As deer populations soar in many suburban and semi-rural areas, deer-vehicle collisions follow suit. Nationwide, more than 1.5 million motorists hit deer each year, according to studies by the Insurance Institute for Highway Safety (IIHS). Those crashes kill approximately 150 people and cost more than $1 billion in vehicle damage.
While you can’t predict the movements of a deer, you can improve your odds of avoiding a crash.
Increase vigilance during the fall: According to IIHS, fall – deer breeding and migration season – ranks as the peak time for deer-vehicle collisions. Simply put, as the antlered Romeos search for mates, they’re not looking out for cars. Wildlife experts estimate that one-half to two-thirds of deer collisions occur from October through December.
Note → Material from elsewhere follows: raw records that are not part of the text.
(** C10: every entry of the returned path lies in the grid, the path has
    at most 512 entries, and no two entries share their
    (r, c, direction-on-entry) triple. *)
Theorem traceRay_path_invariants (N : nat) (level : Level.t) (st : Grid)
    (res : SimulationResult.t) :
  traceRay N level st = Some res →
  Forall (λ e, 0 ≤ PathEntry.r e < Z.of_nat N ∧ 0 ≤ PathEntry.c e < Z.of_nat N)
         (SimulationResult.path res)
  ∧ (length (SimulationResult.path res) ≤ 512)%nat
  ∧ NoDup (keyOf <$> SimulationResult.path res).
Proof.
  intros Hres.
  destruct (traceRay_ends _ _ _ _ Hres) as (k & Hk & [Hin Hdist] & Hends & _).
  rewrite (trace_ends_path _ _ _ _ _ _ Hends). split_and!.
  - apply Forall_lookup_2. intros i e [Hi ->]%lookup_entries.
    destruct (Hin i Hi) as [Hins _]. by apply isInside_bounds in Hins.
  - rewrite length_fmap, length_seq. exact Hk.
  - apply NoDup_alt. intros i j key Hi Hj.
    rewrite list_lookup_fmap in Hi, Hj.
    destruct (_ !! i) as [ei|] eqn:Hei; [| done].
    destruct (_ !! j) as [ej|] eqn:Hej; [| done].
    apply lookup_entries in Hei as [Hik ->]. apply lookup_entries in Hej as [Hjk ->].
    assert (enteredAt st (entryStartOutside N level) i
            = enteredAt st (entryStartOutside N level) j) as Heq.
    { change (keyOf (entryAt st (entryStartOutside N level) i)
              = keyOf (entryAt st (entryStartOutside N level) j)).
      simpl in Hi, Hj. congruence. }
    destruct (Nat.lt_trichotomy i j) as [Hlt | [-> | Hlt]]; [| done |].
    + exfalso. apply (Hdist i j); [lia | done].
    + exfalso. apply (Hdist j i); [lia | done].
Qed.

Lemma traceRay_path_invariants_witness :
  ∃ res,
    traceRay theN theLevel crossingState = Some res
    ∧ Forall (λ e, 0 ≤ PathEntry.r e < Z.of_nat theN ∧ 0 ≤ PathEntry.c e < Z.of_nat theN)
             (SimulationResult.path res)
    ∧ (length (SimulationResult.path res) ≤ 512)%nat
    ∧ NoDup (keyOf <$> SimulationResult.path res).
Proof.
  eexists. split; [vm_compute; reflexivity |].
  apply (traceRay_path_invariants theN theLevel crossingState).
  vm_compute. reflexivity.
Defined.

Lemma prefix_dir (N : nat) (st : Grid) (p : Z * Z * Dir.t) (k i : nat) :
  prefix_ok N st p k → (i < k)%nat →
  cellAt st (PathEntry.r (entryAt st p i)) (PathEntry.c (entryAt st p i))
    = Some (PathEntry.cellType (entryAt st p i))
  ∧ (rayAfter st (S i) p).2 = dirAfter (entryAt st p i).
Proof.
  intros [Hin _] Hi. destruct (Hin i Hi) as [_ [v Hv]].
  unfold dirAfter, entryAt. simpl. rewrite Hv. simpl. split; [done |].
  rewrite rayAfter_S. apply advance_dir. by rewrite <- rayAfter_S.
Qed.

(** C5: a pass of the loop whose next cell is in the grid, is not in the
    memo and can be read goes on from that cell, with the heading turned
    by [rotateCCW] (the cycle N -> W -> S -> E -> N) when the cell is a
    PlayerObstacle or FixedObstacle and unchanged when it is Empty, and no
    continuing pass does anything else.  Along the returned path every
    entry records the stored cell kind, each entry's heading is the
    previous entry's heading turned exactly when the previous cell was an
    obstacle, and an entry whose next cell in the turned heading is in the
    grid is followed, below the step ceiling, by the entry for that
    cell. *)
Theorem rotation_rule (N : nat) (level : Level.t) (st : Grid)
    (res : SimulationResult.t) :
  traceRay N level st = Some res →
  (rotateCCW Dir.N = Dir.W ∧ rotateCCW Dir.W = Dir.S
   ∧ rotateCCW Dir.S = Dir.E ∧ rotateCCW Dir.E = Dir.N)
  ∧ (∀ s cellVal,
       let nr := Ray.r s + (dirToDelta (Ray.dir s)).1 in
       let nc := Ray.c s + (dirToDelta (Ray.dir s)).2 in
       isInside N nr nc = true →
       (nr, nc, Ray.dir s) ∉ Ray.visited s →
       cellAt st nr nc = Some cellVal →
       ∃ s', traceStep N level st s = Some (Continue s')
             ∧ Ray.r s' = nr ∧ Ray.c s' = nc
             ∧ Ray.dir s' = match cellVal with
                            | PlayerObstacle | FixedObstacle => rotateCCW (Ray.dir s)
                            | Empty => Ray.dir s
                            end)
  ∧ (∀ s s', traceStep N level st s = Some (Continue s') →
       ∃ cellVal,
         cellAt st (Ray.r s') (Ray.c s') = Some cellVal
         ∧ Ray.dir s' = match cellVal with
                        | PlayerObstacle | FixedObstacle => rotateCCW (Ray.dir s)
                        | Empty => Ray.dir s
                        end)
  ∧ (∀ i e, SimulationResult.path res !! i = Some e →
       cellAt st (PathEntry.r e) (PathEntry.c e) = Some (PathEntry.cellType e))
  ∧ (∀ i e e',
       SimulationResult.path res !! i = Some e →
       SimulationResult.path res !! S i = Some e' →
       PathEntry.dirBeforeCell e' =
         match PathEntry.cellType e with
         | PlayerObstacle | FixedObstacle => rotateCCW (PathEntry.dirBeforeCell e)
         | Empty => PathEntry.dirBeforeCell e
         end)
  ∧ (∀ i e,
       SimulationResult.path res !! i = Some e →
       (S i < 512)%nat →
       let turned := match PathEntry.cellType e with
                     | PlayerObstacle | FixedObstacle =>
                         rotateCCW (PathEntry.dirBeforeCell e)
                     | Empty => PathEntry.dirBeforeCell e
                     end in
       isInside N (PathEntry.r e + (dirToDelta turned).1)
                  (PathEntry.c e + (dirToDelta turned).2) = true →
       ∃ e',
         SimulationResult.path res !! S i = Some e'
         ∧ PathEntry.r e' = PathEntry.r e + (dirToDelta turned).1
         ∧ PathEntry.c e' = PathEntry.c e + (dirToDelta turned).2
         ∧ PathEntry.dirBeforeCell e' = turned).
Proof.
  intros Hres. split_and!; try done.
  - intros s cellVal nr nc Hins Hkey Hcell. rewrite traceStep_unfold. cbv zeta.
    fold nr nc. rewrite Hins. simpl. rewrite decide_False by done.
    rewrite Hcell. simpl. eexists. split; [reflexivity |]. simpl.
    split_and!; try done. by destruct cellVal.
  - intros s s' Hstep. rewrite traceStep_unfold in Hstep. cbv zeta in Hstep.
    destruct (isInside N _ _); simpl in Hstep.
    + case_decide; [done |].
      destruct (cellAt st _ _) as [cellVal|] eqn:Hcell; [| done].
      injection Hstep as <-. exists cellVal. split; [done |]. by destruct cellVal.
    + destruct (isInside N _ _); [| done].
      by destruct (computeExitSideAndIndex N _ _ _ _).
  - destruct (traceRay_ends _ _ _ _ Hres) as (k & _ & Hok & Hends & _).
    rewrite (trace_ends_path _ _ _ _ _ _ Hends).
    intros i e [Hi ->]%lookup_entries.
    by destruct (prefix_dir _ _ _ _ _ Hok Hi).
  - destruct (traceRay_ends _ _ _ _ Hres) as (k & _ & Hok & Hends & _).
    rewrite (trace_ends_path _ _ _ _ _ _ Hends).
    intros i e e' [Hi ->]%lookup_entries [Hi' ->]%lookup_entries.
    destruct (prefix_dir _ _ _ _ _ Hok Hi) as [_ Hdir].
    change (PathEntry.dirBeforeCell (entryAt st (entryStartOutside N level) (S i)))
      with (rayAfter st (S i) (entryStartOutside N level)).2.
    rewrite Hdir. unfold dirAfter.
    by destruct (PathEntry.cellType _).
  - destruct (traceRay_ends _ _ _ _ Hres) as (k & Hk & Hok & Hends & _).
    pose proof (trace_ends_path _ _ _ _ _ _ Hends) as Hpath. rewrite Hpath.
    intros i e [Hi ->]%lookup_entries Hceil turned Hnext.
    destruct (prefix_dir _ _ _ _ _ Hok Hi) as [_ Hdir].
    assert (Hturned : turned = (rayAfter st (S i) (entryStartOutside N level)).2).
    { rewrite Hdir. unfold turned, dirAfter. by destruct (PathEntry.cellType _). }
    assert (Hins : insideAfter N st (entryStartOutside N level) (S (S i))).
    { unfold insideAfter. rewrite (rayAfter_S st (S i)).
      destruct (advance_pos st (rayAfter st (S i) (entryStartOutside N level)))
        as [-> ->].
      rewrite <- Hturned. exact Hnext. }
    assert (Hlt : (S i < k)%nat).
    { destruct (decide (S i < k)%nat) as [| Hge]; [done |]. exfalso.
      assert (k = S i) as -> by lia.
      destruct Hok as [Hin Hdist].
      destruct Hends as [x ? Hout ? | Hnot ? | j ? Hj Heq | Hmax].
      - by apply Hout.
      - apply Hnot. by apply Hin.
      - eapply (enteredAt_fresh N st _ j (S i)); [| done | done | done].
        apply entryStartOutside_outside.
      - unfold maxSteps in Hmax. lia. }
    exists (entryAt st (entryStartOutside N level) (S i)).
    split; [by apply lookup_entries |].
    unfold entryAt at 1 3 5. cbn [PathEntry.r PathEntry.c PathEntry.dirBeforeCell].
    rewrite (rayAfter_S st (S i)).
    destruct (advance_pos st (rayAfter st (S i) (entryStartOutside N level)))
      as [-> ->].
    rewrite <- Hturned. done.
Qed.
Cut your speed: When traveling in deer country, especially around dawn and from sunset to midnight (prime deer activity times), slow down. Of all the crash-reduction techniques studied by the IIHS, the most effective included temporary deer-warning signs, which caught drivers’ attention and caused them to reduce their speeds. Compared with similar unsigned areas (or those with permanent signs), deer strikes were cut by half.
Use high beam headlights on rural roads ...and be especially careful on newly constructed highways. Serious crashes occur most often on rural stretches of road with speed limits of 55 mph or more. High beams better illuminate the eyes of a deer near the roadway.
If you see one deer, expect more: Deer often travel in groups of two or three. They may dart out to join another that has just crossed the road.
Don’t swerve: You’re much more likely to wreck your car and risk injury or death if you swerve to avoid a deer, rather than hit it. Slow down as quickly as possible, stay in your lane, and maintain control.
Forget deer whistles - honk your horn: Though they’ve been sold for more than 20 years, deer whistles (which attach to your car and emit an ultrasonic noise claimed to scare off deer) haven’t been shown to cut collisions. Instead, honk your horn steadily , especially if a deer seems "frozen" in your headlights.
And a final thought: Always buckle up or, if you’re a motorcyclist, wear your helmet. In IIHS studies, 60-65% of deer-collision fatalities occur among people who are not properly restrained and protected.